_What you should do_
Working from the records below, repeat exactly the lines starting at the line that contains "else Ok (mk_rres" and ending at the line that contains "else pblk_fill_partial_read_bio alloc_bio", inclusive.

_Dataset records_
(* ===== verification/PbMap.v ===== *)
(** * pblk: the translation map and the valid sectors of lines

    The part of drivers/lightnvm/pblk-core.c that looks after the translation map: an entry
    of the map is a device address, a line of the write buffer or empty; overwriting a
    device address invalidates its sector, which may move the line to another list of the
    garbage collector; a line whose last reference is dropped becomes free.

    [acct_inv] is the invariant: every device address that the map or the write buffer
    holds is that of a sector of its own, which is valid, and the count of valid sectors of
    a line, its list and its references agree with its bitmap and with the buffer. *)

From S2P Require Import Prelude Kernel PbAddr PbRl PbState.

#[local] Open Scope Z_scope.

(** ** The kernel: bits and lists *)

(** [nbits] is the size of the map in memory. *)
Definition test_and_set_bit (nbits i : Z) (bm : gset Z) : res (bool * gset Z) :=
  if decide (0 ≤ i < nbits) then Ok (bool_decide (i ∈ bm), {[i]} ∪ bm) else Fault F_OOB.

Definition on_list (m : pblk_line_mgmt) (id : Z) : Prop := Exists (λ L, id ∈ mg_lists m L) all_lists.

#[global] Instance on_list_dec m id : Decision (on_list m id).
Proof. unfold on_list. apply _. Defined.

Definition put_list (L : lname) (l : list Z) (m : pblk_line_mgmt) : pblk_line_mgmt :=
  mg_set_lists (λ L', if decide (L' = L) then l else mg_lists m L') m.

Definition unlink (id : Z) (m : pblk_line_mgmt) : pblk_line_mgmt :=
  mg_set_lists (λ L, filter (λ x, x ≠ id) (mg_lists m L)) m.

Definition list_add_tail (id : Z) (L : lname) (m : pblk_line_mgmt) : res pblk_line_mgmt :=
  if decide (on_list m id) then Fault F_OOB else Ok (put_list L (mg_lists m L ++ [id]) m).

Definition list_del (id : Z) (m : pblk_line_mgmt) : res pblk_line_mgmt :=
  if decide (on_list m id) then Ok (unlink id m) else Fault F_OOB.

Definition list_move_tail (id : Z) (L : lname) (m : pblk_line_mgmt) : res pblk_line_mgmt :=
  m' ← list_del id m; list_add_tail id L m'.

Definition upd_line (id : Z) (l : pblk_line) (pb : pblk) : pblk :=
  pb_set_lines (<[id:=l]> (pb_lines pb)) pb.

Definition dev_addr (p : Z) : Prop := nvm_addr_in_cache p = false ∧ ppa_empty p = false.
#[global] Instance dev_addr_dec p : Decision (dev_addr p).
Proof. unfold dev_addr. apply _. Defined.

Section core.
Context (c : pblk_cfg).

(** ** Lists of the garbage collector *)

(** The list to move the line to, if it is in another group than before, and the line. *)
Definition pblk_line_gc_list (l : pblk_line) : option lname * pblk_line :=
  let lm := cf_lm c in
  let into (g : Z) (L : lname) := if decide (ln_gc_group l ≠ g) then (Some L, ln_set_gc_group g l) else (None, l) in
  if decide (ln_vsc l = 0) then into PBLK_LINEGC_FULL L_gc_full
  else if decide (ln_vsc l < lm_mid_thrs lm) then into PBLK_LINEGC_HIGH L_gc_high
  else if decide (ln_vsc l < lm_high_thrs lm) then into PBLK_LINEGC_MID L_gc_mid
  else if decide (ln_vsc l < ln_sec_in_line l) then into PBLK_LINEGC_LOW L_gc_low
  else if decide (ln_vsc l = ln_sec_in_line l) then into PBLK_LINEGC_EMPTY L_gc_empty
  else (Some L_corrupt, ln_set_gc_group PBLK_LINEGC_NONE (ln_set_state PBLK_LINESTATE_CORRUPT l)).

* * *

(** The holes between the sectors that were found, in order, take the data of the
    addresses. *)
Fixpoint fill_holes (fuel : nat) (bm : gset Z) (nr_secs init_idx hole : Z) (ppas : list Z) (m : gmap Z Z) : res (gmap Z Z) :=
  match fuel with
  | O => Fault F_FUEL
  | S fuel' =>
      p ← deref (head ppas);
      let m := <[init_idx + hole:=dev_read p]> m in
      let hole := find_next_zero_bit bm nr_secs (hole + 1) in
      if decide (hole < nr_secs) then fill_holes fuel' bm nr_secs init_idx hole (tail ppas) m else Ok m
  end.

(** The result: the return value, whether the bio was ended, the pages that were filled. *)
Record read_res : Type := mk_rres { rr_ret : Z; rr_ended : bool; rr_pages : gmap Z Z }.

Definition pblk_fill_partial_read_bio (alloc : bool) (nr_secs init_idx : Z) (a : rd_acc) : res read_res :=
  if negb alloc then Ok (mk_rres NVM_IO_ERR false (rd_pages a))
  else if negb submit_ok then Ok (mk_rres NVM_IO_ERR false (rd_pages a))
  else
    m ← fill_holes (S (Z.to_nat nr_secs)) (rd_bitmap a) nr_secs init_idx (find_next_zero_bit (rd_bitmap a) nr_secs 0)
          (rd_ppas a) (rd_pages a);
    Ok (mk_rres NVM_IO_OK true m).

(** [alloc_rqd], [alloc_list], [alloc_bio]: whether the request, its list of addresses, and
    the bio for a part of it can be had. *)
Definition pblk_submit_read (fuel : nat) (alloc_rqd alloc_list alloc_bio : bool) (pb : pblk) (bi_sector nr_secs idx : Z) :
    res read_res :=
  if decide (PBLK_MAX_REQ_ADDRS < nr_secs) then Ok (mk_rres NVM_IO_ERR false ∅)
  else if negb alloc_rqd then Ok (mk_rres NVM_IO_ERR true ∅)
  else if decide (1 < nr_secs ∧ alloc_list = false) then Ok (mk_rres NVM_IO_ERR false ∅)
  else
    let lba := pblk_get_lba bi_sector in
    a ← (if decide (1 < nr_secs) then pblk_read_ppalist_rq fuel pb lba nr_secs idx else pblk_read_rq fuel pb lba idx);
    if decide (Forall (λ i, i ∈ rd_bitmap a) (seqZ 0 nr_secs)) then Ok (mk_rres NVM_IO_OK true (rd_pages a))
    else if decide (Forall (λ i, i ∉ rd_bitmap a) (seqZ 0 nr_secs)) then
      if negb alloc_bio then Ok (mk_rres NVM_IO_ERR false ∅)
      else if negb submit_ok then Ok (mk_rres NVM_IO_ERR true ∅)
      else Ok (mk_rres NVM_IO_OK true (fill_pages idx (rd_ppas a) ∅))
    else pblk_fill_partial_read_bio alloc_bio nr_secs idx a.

_Response box_
      else Ok (mk_rres NVM_IO_OK true (fill_pages idx (rd_ppas a) ∅))
    else pblk_fill_partial_read_bio alloc_bio nr_secs idx a.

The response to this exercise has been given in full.